How to kill a thread?

Laszlo Nagy gandalf at shopzeus.com
Fri Jun 6 09:54:06 EDT 2008


>
>         def run(self):
>                 while True:
>                         if exit_event.isSet():
>                                 # Thread exiting
>                                 return
>                         try:
>                                 data = q_in.get(timeout = .5)
>                         except Queue.Empty:
>                                 continue
>                         # ... process data
>  
> And then in the MainThread I do exit_event.set() and wait for all 
> threads to exit. It's a pretty awkward solution but works.
>
> BTW Guys, is something like Thread.kill() planned for the future? Or 
> is there a reason not to have it?
Python threads are cooperative.
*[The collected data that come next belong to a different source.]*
Lemma disconnection_tells a c g u g' :
  shared_ok g → no_wrap g → stored g → m_find a (connections_ g) = Some c →
  notify_disconnection a g = Ok (u, g') →
  let cs := m_erase a (connections_ g) in
  connections_ g' = cs ∧ stored g'
  ∧ ∀ b, heard b g' = heard b g
       ++ if is_processing c then to_all (notice_message (LoggedOut (nick c))) cs b else [].
Proof.
  intros Hok Hw Hs Hf. cbv zeta. unfold notify_disconnection. rewrite M_bind_unfold. unfold conn.
  rewrite Hf, M_bind_unfold. cbn [modify]. set (g1 := on_connections (m_erase a) g).
  pose proof (count_processing_erase a c _ (ok_connections g Hok) Hf) as Hcount.
  pose proof (ok_counter g Hok) as Hc. rewrite processing_count_eq in Hc.
  assert (NoDup (keys (connections_ g1))) as Hk1 by apply keys_erase_NoDup, Hok.
  unfold is_processing in *. rewrite M_bind_unfold.
  destruct (decide (state_ (client_ c) = processing)) as [Hst|Hst];
    [rewrite (bool_decide_eq_true_2 _ Hst) in *|rewrite (bool_decide_eq_false_2 _ Hst) in *].
  - rewrite M_bind_unfold. cbn [modify]. set (g2 := set_processing_counter _ g1).
    assert (processing_counter_ g2 = processing_counter_ g - 1) as Hc2
      by (cbn; rewrite u64_id by (split; lia); done).
    rewrite M_bind_unfold. cbn [gets]. case_bool_decide as Hz.
    + intros [= _ <-]. split_and!; [done|done|]. intros b.
      change (heard b g2) with (heard b g). rewrite to_all_none; [by rewrite app_nil_r|done|].
      lia.
    + rewrite M_bind_unfold. destruct (store_shared _ _ g2) as [[id g3]|] eqn:E; [|done].
      rewrite M_bind_unfold, share_spec. cbn. intros [= _ <-].
      assert (connections_ g3 = m_erase a (connections_ g)) as Hcs by (by injection E as _ <-).
      assert (shared_ok g2) as Hok2.
      { eapply (shared_ok_frame g g2); [exact Hok|exact Hk1| |done..].
        rewrite Hc2, processing_count_eq.
        change (connections_ g2) with (m_erase a (connections_ g)). lia. }
      rewrite Hcs. destruct (share_told _ _ id (recipients (λ _, true) (m_erase a (connections_ g)))
        g2 g3 Hok2 (proj2 Hw) Hs E (recipients_NoDup _ _ Hk1))
        as (Hs' & Hh & Hc' & _).
      split_and!; [exact Hcs|exact Hs'|]. intros b. specialize (Hh b).
      rewrite recipients_all in Hh by done. exact Hh.
  - cbn. intros [= _ <-]. split_and!; [done|done|]. intros b. by rewrite app_nil_r.
Qed.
I think there was a discussion about 
this, about a year ago or so. The answer was that in CPython, the 
interpreter has this GIL. Python threads are always running on the same 
processor, but they are not "native". There are operating system 
functions to kill a thread but you must not use them because it can 
crash the interpreter. Python MUST clean up object reference counts, 
manage memory etc. The OS function would kill the thread in a way so 
that it would be impossible to fee up memory, and also the interpreter 
can be left in bad state.

I'm not sure about the details, but the short answer is that it is not 
planned. Many programmers said that you have to write cooperative 
threads anyway. Killing threads forcedly is not a good idea in any language.

I hope others will correct me if I'm wrong.